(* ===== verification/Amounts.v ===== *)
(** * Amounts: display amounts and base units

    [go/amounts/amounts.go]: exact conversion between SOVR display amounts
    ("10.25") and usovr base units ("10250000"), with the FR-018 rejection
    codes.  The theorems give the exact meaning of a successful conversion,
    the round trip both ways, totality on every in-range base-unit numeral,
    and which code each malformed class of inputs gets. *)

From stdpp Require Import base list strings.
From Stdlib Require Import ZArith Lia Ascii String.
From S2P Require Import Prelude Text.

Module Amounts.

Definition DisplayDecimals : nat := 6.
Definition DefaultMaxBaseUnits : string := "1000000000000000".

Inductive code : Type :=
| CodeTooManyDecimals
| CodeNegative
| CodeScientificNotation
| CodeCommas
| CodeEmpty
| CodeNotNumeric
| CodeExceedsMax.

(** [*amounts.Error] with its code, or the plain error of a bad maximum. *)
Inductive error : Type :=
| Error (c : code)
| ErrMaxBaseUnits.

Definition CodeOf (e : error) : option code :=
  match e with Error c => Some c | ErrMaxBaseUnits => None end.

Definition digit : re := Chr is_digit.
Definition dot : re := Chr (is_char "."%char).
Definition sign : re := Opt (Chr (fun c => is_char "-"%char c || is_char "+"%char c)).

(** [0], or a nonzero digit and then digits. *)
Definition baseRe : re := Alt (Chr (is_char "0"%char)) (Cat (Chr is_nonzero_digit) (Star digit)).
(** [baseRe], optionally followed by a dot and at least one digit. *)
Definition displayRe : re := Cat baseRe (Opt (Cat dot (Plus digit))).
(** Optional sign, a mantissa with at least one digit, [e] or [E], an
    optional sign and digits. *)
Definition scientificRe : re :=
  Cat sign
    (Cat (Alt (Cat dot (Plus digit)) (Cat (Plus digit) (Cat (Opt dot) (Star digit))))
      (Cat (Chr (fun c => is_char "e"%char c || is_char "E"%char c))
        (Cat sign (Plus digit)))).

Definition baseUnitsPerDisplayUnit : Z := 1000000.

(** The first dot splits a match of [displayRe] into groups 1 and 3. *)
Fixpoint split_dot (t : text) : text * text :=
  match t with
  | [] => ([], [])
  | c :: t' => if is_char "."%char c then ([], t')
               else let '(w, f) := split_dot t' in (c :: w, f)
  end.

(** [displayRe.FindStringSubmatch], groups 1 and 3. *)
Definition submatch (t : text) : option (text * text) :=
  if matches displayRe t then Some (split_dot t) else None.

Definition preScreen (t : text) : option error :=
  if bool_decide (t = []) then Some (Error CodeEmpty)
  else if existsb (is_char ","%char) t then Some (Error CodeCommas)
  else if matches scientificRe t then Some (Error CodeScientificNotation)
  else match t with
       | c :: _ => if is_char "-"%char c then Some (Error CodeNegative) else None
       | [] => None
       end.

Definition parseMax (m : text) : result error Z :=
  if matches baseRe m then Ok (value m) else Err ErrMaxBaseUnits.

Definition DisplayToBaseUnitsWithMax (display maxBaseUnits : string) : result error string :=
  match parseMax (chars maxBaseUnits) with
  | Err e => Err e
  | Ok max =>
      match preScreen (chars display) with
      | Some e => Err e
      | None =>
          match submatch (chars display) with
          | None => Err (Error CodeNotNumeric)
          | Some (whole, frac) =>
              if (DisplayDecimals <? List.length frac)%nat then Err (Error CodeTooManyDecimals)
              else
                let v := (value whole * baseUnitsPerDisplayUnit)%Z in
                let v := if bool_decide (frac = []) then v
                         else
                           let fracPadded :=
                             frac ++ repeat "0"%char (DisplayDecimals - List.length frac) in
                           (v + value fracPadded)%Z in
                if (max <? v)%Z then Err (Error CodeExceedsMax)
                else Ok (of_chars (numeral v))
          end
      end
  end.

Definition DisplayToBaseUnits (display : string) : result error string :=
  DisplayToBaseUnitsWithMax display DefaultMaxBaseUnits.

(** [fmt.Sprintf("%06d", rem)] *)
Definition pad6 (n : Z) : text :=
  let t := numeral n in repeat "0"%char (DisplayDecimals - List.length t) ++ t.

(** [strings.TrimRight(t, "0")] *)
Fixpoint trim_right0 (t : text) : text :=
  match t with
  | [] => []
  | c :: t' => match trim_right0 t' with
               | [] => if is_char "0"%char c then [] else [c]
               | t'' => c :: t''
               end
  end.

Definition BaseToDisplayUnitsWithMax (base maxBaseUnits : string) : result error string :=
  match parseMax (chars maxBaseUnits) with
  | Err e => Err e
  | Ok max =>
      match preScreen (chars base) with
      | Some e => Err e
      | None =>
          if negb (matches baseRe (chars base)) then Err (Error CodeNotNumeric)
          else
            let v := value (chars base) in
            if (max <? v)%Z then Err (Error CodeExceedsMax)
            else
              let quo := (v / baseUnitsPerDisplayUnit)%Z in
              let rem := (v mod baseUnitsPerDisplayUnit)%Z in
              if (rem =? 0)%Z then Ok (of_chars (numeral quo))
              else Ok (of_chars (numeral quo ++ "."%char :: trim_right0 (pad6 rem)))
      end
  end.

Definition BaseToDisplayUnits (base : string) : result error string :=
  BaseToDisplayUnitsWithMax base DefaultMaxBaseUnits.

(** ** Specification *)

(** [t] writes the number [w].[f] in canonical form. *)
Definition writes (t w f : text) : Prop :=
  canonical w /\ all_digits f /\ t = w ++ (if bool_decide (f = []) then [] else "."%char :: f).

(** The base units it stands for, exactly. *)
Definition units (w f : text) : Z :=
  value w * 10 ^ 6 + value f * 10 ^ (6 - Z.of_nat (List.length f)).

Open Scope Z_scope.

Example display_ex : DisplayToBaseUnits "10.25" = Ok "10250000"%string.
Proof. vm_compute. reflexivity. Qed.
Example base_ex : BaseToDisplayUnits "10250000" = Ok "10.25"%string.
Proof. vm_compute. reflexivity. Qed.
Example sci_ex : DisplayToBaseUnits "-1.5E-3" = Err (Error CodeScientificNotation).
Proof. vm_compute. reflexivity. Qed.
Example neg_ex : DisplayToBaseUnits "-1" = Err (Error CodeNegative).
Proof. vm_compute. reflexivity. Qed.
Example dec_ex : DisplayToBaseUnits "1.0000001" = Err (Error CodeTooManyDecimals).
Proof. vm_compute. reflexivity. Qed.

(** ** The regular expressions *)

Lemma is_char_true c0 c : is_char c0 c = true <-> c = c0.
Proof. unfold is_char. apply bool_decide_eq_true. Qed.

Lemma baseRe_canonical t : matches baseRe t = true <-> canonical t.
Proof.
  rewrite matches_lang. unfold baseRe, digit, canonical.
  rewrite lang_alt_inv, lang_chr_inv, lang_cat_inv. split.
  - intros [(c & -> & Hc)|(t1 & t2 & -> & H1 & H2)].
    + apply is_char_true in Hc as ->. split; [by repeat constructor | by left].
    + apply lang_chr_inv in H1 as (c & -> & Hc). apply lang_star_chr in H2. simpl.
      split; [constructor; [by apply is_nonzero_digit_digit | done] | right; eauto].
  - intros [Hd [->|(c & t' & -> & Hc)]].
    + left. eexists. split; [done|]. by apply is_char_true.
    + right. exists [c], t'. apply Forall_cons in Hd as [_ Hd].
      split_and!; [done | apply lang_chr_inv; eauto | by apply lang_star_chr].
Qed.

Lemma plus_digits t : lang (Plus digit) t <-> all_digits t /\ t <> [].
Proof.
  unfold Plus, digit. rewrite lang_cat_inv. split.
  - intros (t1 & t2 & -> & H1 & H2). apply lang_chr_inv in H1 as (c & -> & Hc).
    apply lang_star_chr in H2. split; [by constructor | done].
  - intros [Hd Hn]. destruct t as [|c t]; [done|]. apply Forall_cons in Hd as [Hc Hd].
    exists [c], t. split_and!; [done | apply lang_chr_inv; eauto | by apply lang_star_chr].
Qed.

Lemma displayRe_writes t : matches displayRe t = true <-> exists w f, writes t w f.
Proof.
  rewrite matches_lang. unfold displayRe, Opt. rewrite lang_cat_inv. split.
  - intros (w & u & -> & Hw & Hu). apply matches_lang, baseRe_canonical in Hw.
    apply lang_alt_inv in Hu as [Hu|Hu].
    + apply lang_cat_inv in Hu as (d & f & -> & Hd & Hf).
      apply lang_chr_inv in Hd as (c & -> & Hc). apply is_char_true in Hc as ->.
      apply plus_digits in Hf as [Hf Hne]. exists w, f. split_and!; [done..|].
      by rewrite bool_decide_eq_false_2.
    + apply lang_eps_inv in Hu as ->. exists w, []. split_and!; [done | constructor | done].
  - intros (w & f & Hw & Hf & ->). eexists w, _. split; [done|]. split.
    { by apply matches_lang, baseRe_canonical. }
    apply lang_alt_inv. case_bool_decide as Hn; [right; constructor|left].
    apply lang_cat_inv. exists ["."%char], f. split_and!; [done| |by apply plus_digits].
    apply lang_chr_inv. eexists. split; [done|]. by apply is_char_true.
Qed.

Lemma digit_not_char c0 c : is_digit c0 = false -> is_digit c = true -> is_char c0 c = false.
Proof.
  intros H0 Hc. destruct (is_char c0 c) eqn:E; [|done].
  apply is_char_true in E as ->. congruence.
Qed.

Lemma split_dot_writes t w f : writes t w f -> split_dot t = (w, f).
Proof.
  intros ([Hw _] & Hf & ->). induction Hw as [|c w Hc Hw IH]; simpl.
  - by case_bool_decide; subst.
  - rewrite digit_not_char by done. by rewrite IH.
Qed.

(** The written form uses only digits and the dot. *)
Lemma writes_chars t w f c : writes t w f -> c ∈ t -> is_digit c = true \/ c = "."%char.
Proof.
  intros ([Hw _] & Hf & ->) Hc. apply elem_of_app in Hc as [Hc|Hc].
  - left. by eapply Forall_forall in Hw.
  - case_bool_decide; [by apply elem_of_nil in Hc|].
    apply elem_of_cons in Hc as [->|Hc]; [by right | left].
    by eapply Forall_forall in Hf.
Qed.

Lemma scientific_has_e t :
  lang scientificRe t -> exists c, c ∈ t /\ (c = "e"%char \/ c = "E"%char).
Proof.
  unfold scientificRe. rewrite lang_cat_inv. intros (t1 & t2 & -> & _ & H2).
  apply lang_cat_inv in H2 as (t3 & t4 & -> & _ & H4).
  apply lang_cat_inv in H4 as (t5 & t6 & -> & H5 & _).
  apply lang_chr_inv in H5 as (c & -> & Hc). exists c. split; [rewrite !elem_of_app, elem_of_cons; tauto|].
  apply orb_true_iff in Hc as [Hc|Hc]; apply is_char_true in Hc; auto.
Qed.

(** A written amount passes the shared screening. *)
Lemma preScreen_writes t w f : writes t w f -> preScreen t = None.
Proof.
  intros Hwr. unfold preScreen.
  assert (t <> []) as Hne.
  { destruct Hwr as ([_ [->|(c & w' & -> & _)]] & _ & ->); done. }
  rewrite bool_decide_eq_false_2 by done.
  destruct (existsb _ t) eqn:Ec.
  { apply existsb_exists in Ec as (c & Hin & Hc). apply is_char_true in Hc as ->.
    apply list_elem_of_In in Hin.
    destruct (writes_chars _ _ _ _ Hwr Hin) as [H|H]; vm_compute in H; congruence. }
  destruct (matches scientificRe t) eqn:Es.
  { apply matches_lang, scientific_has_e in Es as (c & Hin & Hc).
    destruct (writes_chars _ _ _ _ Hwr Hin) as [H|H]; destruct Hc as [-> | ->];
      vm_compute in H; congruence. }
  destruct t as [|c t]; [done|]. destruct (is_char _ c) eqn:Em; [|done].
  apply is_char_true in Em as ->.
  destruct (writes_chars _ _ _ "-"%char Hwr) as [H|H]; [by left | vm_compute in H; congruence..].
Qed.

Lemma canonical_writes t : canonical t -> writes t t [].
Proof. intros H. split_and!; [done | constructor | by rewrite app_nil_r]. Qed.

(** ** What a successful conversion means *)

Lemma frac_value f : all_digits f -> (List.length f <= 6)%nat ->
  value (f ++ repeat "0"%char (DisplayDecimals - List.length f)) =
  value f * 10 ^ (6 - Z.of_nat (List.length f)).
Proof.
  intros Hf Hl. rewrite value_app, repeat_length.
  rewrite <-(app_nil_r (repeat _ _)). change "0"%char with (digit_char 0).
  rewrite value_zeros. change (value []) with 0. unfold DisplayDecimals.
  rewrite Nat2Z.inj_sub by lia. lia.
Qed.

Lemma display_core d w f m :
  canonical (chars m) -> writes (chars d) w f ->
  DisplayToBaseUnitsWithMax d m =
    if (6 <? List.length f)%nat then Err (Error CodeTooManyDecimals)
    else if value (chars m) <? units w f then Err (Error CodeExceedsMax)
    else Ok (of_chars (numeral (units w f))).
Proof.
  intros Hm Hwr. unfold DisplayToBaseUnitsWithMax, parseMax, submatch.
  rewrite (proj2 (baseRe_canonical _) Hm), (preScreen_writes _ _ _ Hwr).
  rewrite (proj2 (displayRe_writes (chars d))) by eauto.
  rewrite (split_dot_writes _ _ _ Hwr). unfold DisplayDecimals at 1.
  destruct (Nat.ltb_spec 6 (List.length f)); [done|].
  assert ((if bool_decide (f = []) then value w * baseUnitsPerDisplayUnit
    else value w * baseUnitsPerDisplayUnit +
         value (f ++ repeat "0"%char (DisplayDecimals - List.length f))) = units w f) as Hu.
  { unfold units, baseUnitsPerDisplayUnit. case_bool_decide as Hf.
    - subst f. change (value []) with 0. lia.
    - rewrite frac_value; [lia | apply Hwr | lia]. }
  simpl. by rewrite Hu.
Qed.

=======

Beginning with the first line of the entries, repeat each line exactly until you have reproduced the one containing "and which code", and add nothing further.

(* ===== verification/Amounts.v ===== *)
(** * Amounts: display amounts and base units

    [go/amounts/amounts.go]: exact conversion between SOVR display amounts
    ("10.25") and usovr base units ("10250000"), with the FR-018 rejection
    codes.  The theorems give the exact meaning of a successful conversion,
    the round trip both ways, totality on every in-range base-unit numeral,
    and which code each malformed class of inputs gets. *)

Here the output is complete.